YOUR ASSIGNMENT:
Where the listing below reaches the line containing "Inductive Received : Type", start writing out lines exactly, and stop once the line containing "else if negb (connect_ok" has been written.

INPUT MATERIAL:

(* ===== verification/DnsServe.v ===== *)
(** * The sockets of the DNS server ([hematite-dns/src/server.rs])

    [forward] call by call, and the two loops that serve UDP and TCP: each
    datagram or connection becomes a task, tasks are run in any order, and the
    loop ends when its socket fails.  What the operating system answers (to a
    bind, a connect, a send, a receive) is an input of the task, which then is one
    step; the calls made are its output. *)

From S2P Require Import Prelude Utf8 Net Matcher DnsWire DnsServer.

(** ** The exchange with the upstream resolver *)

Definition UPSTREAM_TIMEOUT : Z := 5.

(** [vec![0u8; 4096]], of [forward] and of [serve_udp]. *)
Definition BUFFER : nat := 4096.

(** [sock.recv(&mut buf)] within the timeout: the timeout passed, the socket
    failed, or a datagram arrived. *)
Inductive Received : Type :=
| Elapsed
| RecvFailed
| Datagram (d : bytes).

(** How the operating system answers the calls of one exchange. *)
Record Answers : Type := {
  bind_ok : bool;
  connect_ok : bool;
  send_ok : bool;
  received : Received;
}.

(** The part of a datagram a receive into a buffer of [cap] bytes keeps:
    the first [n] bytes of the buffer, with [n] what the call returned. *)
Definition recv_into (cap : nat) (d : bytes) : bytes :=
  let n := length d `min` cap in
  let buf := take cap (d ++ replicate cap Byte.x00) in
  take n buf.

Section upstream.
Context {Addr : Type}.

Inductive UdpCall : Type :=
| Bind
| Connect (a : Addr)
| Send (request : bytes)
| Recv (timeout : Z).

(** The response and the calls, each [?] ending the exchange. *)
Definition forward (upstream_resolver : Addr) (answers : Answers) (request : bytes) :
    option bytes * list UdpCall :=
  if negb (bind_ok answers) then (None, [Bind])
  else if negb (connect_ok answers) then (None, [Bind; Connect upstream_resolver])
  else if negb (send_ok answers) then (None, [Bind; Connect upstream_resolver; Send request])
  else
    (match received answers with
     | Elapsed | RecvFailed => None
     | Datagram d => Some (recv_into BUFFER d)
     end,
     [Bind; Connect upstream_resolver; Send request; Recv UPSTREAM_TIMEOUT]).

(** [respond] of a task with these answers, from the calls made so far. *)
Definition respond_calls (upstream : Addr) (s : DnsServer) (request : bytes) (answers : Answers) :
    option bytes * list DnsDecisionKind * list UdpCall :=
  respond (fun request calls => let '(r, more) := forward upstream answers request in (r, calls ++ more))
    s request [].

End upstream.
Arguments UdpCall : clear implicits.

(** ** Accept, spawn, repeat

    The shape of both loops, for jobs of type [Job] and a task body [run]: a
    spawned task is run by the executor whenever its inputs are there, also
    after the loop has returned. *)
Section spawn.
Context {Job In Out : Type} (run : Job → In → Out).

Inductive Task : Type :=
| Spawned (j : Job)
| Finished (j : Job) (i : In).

RESULT:
Inductive Received : Type :=
| Elapsed
| RecvFailed
| Datagram (d : bytes).

(** How the operating system answers the calls of one exchange. *)
Record Answers : Type := {
  bind_ok : bool;
  connect_ok : bool;
  send_ok : bool;
  received : Received;
}.

(** The part of a datagram a receive into a buffer of [cap] bytes keeps:
    the first [n] bytes of the buffer, with [n] what the call returned. *)
Definition recv_into (cap : nat) (d : bytes) : bytes :=
  let n := length d `min` cap in
  let buf := take cap (d ++ replicate cap Byte.x00) in
  take n buf.

Section upstream.
Context {Addr : Type}.

Inductive UdpCall : Type :=
| Bind
| Connect (a : Addr)
| Send (request : bytes)
| Recv (timeout : Z).

(** The response and the calls, each [?] ending the exchange. *)
Definition forward (upstream_resolver : Addr) (answers : Answers) (request : bytes) :
    option bytes * list UdpCall :=
  if negb (bind_ok answers) then (None, [Bind])
  else if negb (connect_ok answers) then (None, [Bind; Connect upstream_resolver])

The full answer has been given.